**Work item:**
State only how many lines of the records contain the string "count".

──────── Input

Example send_failure_ends_loop :
  receive_one (mkEnv (datagram (b_ "hi") (s_ "127.0.0.1", 40000))
                     5 true false)
              (mkListener empty (Some sock_open) true [] [])
  = (mkListener
       (mkDb [mkRow 1 5 (s_ "127.0.0.1") 40000 (b_ "hi") (Some (s_ "hi")) 2] 1)
       (Some sock_closed) true [] [socket_error],
     finished).
Proof. reflexivity. Qed.

(** C5, as the code has it.  For every datagram received on the open
    socket, the insert comes before the echo: a reply leaves only in a pass
    whose insert succeeded, and the store then holds the record.  When the
    insert fails, no reply leaves, the store is as before, the failure is
    printed and the loop goes on.  When the insert succeeds and the reply
    cannot be sent, the record stays stored and no reply leaves; the
    failure is printed while the listener is running, and the pass leaves
    the loop and closes the socket. *)
Theorem store_then_echo (e : env) (payload : bytes) (ip : str) (port : Z)
        (l : listener) :
  sock l = Some sock_open ->
  incoming e = datagram payload (ip, port) ->
  let data := slice_to 4096 payload in
  let stored :=
    MessageStorage.store_message (disk e) (utcnow e) ip port data
                                 (storage l) in
  let after := receive_one e l in
  (sent (fst after) <> sent l ->
   exists mid db', stored = Ok (mid, db') /\ storage (fst after) = db')
  /\ (forall x, stored = Raise x ->
        after = (print (processing_error x) l, loop_head)
        /\ sent (fst after) = sent l
        /\ storage (fst after) = storage l)
  /\ (forall mid db', stored = Ok (mid, db') -> network e = false ->
        storage (fst after) = db'
        /\ sent (fst after) = sent l
        /\ stdout (fst after)
           = stdout l ++ (if running l then [socket_error] else [])
        /\ sock (fst after) = Some sock_closed
        /\ snd after = finished)
  /\ (forall mid db', stored = Ok (mid, db') -> network e = true ->
        storage (fst after) = db'
        /\ sent (fst after) = sent l ++ [(b_ "ECHO:" ++ data, (ip, port))]
        /\ snd after = loop_head).
Proof.
  intros Hs Hin data stored after. subst stored after.
  unfold receive_one. rewrite Hs, Hin. cbn [recvfrom]. fold data.
  destruct (MessageStorage.store_message (disk e) (utcnow e) ip port data
                                         (storage l))
    as [[mid db']|x] eqn:E.
  - cbn [set_storage sock]. rewrite Hs. cbn [sendto].
    destruct (network e) eqn:N.
    + cbn [fst snd emit print sent storage stdout sock running].
      split; [intros _; eauto|]. split; [discriminate|].
      split; [discriminate|].
      intros m d Hm _. injection Hm as _ <-. repeat split.
    + unfold handle, on_socket_error, finally, close.
      assert (F : forall b : bool,
                 sock (if b then print socket_error (set_storage db' l)
                       else set_storage db' l) = Some sock_open)
        by (intros [|]; exact Hs).
      rewrite F. change (running (set_storage db' l)) with (running l).
      split; [intros H; elim H; now destruct (running l)|].
      split; [discriminate|]. split; [|discriminate].
      intros m d Hm _. injection Hm as _ <-.
      destruct (running l); cbn; rewrite ?app_nil_r; repeat split.
  - pose proof (store_message_raises _ _ _ _ _ _ E) as ->.
    cbn [handle on_exception fst snd print sent storage].
    split; [intros H; now elim H|].
    split; [|split; discriminate].
    intros x Hx. injection Hx as <-. repeat split.
Qed.

Lemma store_then_echo_witness :
  receive_one (mkEnv (datagram (b_ "hi") (s_ "127.0.0.1", 40000))
                     5 false true)
              (mkListener empty (Some sock_open) true [] [])
  = (print (processing_error OperationalError)
           (mkListener empty (Some sock_open) true [] []),
     loop_head).
Proof.
  refine (proj1 (proj1 (proj2 (@store_then_echo
                          (mkEnv (datagram (b_ "hi") (s_ "127.0.0.1", 40000))
                                 5 false true)
                          (b_ "hi") (s_ "127.0.0.1") 40000
                          (mkListener empty (Some sock_open) true [] [])
                          eq_refl eq_refl)) OperationalError eq_refl)).
Defined.

(** C5 as it is written fails in its last part: a reply that cannot be sent
    after a successful insert ends the receive loop. *)
Lemma echo_failure_leaves_loop :
  ~ (forall (e : env) (payload : bytes) (peer : address) (l : listener)
            (mid : Z) (db' : database),
        sock l = Some sock_open ->
        running l = true ->
        incoming e = datagram payload peer ->
        MessageStorage.store_message (disk e) (utcnow e) (fst peer) (snd peer)
                                     payload (storage l)
        = Ok (mid, db') ->
        network e = false ->
        snd (receive_one e l) = loop_head).
Proof.
  intros H.
  specialize (H (mkEnv (datagram (b_ "hi") (s_ "127.0.0.1", 40000))
                       5 true false)
                (b_ "hi") (s_ "127.0.0.1", 40000)
                (mkListener empty (Some sock_open) true [] [])
                1
                (mkDb [mkRow 1 5 (s_ "127.0.0.1") 40000 (b_ "hi")
                             (Some (s_ "hi")) 2] 1)
                eq_refl eq_refl eq_refl eq_refl eq_refl).
  vm_compute in H. discriminate.
Qed.




(** ** The retention scheduler *)

Import UDPMonitor.

Lemma next_midnight_ok (now : datetime) :
  0 <= now -> now + one_day <= datetime_max ->
  next_midnight now = Ok (now + one_day - now mod one_day).
Proof.
  intros H0 H1. unfold next_midnight, at_midnight, datetime_add, bind.
  assert (D : 0 < one_day) by (unfold one_day; lia).
  pose proof (Z.mod_pos_bound now one_day D) as M.
  replace (now - now mod one_day <=? now) with true
    by (symmetry; apply Z.leb_le; lia).
  replace ((0 <=? now + one_day) && (now + one_day <=? datetime_max)) with true
    by (symmetry; apply andb_true_iff; split; apply Z.leb_le; lia).
  f_equal.
  replace ((now + one_day) mod one_day) with (now mod one_day); [reflexivity|].
  rewrite <- (Z.mul_1_l one_day) at 2. now rewrite Z.mod_add by lia.
Qed.

Lemma next_midnight_is_next (now : datetime) :
  0 <= now ->
  let next := now + one_day - now mod one_day in
  now < next
  /\ next - now <= one_day
  /\ next mod one_day = 0
  /\ (forall m, m mod one_day = 0 -> now < m -> next <= m).
Proof.
  intros H0 next. subst next. unfold one_day.
  repeat split.
  - Z.div_mod_to_equations. lia.
  - Z.div_mod_to_equations. lia.
  - Z.div_mod_to_equations. lia.
  - intros m Hm Hlt. Z.div_mod_to_equations. lia.
Qed.

Example noon_sleeps_half_a_day :
  actions (cleanup_pass 43200000000 true true 172800000000 one_day empty)
  = [sleep 43200000000; print nothing_to_delete].
Proof. reflexivity. Qed.

(** C6, as the code has it.  A pass that begins at [now] computes the next
    midnight strictly after [now], the earliest one, and sleeps the whole
    interval up to it: the first thing it does is that sleep, whatever
    becomes of the flag in the meantime, and it reads the flag only once
    the sleep has returned.  If the flag is then cleared, the pass leaves
    the loop without purging.  Otherwise it purges; a failure of the store
    is printed and followed by a sleep of the fixed retry delay of 3600
    seconds, the loop going on; a success is printed with the number of
    records deleted, zero included.  The sleep does not hold up the
    shutdown: [stop()] clears the flag and waits for the thread of the
    listener only, 2 seconds at most, and the exit of the interpreter
    waits for neither thread, both being daemons; so the shutdown takes 2
    seconds at most, however long the cleanup worker still sleeps. *)
Theorem cleanup_pass_sleeps_until_midnight
        (now : datetime) (running_after : bool) (disk : bool)
        (utcnow : datetime) (retention : timedelta) (db : database)
        (listener_ends_in cleanup_ends_in : option timedelta) :
  0 <= now -> now + one_day <= datetime_max ->
  exists next : datetime,
    next_midnight now = Ok next
    /\ now < next
    /\ next mod one_day = 0
    /\ (forall m, m mod one_day = 0 -> now < m -> next <= m)
    /\ (exists rest,
           actions (cleanup_pass now running_after disk utcnow retention db)
           = sleep (next - now) :: rest)
    /\ (running_after = false ->
        cleanup_pass now running_after disk utcnow retention db
        = mkOutcome [sleep (next - now)] db false)
    /\ (running_after = true ->
        forall x,
          MessageStorage.delete_old_messages disk utcnow retention db
          = Raise x ->
          cleanup_pass now running_after disk utcnow retention db
          = mkOutcome [sleep (next - now); print (cleanup_error x);
                       sleep retry_delay] db true)
    /\ (running_after = true ->
        forall count db',
          MessageStorage.delete_old_messages disk utcnow retention db
          = Ok (count, db') ->
          cleanup_pass now running_after disk utcnow retention db
          = mkOutcome [sleep (next - now);
                       print (if 0 <? count then deleted count
                              else nothing_to_delete)] db' true)
    /\ retry_delay = 3600 * 1000000
    /\ (let m := start listener_ends_in cleanup_ends_in in
        running (fst (stop m)) = false
        /\ cleanup_thread (fst (stop m)) = cleanup_thread m
        /\ exists w : timedelta,
            shutdown m = Some w
            /\ w = snd (stop m)
            /\ w <= join_timeout
            /\ (forall d, cleanup_ends_in = Some d -> join_timeout < d ->
                          w < d)).
Proof.
  intros H0 H1. exists (now + one_day - now mod one_day).
  destruct (next_midnight_is_next H0) as (Hlt & _ & Hmid & Hleast).
  set (next := now + one_day - now mod one_day) in *.
  pose proof (next_midnight_ok H0 H1) as Hn. fold next in Hn.
  assert (Hpos : (0 <? next - now) = true) by (apply Z.ltb_lt; lia).
  split; [exact Hn|]. split; [exact Hlt|]. split; [exact Hmid|].
  split; [exact Hleast|].
  unfold cleanup_pass. rewrite Hn, Hpos.
  split.
  { destruct running_after; cbn [negb].
    - destruct (MessageStorage.delete_old_messages disk utcnow retention db)
        as [[count db']|x]; eexists; reflexivity.
    - eexists; reflexivity. }
  split; [intros ->; reflexivity|].
  split; [intros -> x ->; reflexivity|].
  split; [intros -> count db' ->; reflexivity|].
  split; [reflexivity|].
  cbv zeta. unfold shutdown, stop, start. cbn [running listener_thread
    cleanup_thread fst snd exit_wait daemon].
  split; [reflexivity|]. split; [reflexivity|].
  eexists. split; [reflexivity|]. rewrite Z.add_0_r.
  split; [reflexivity|].
  assert (B : join join_timeout (mkThread true listener_ends_in)
              <= join_timeout).
  { unfold join. cbn [ends_in]. destruct listener_ends_in; lia. }
  split; [exact B|]. intros d _ Hd. lia.
Qed.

────────────────

**Completed task:**
5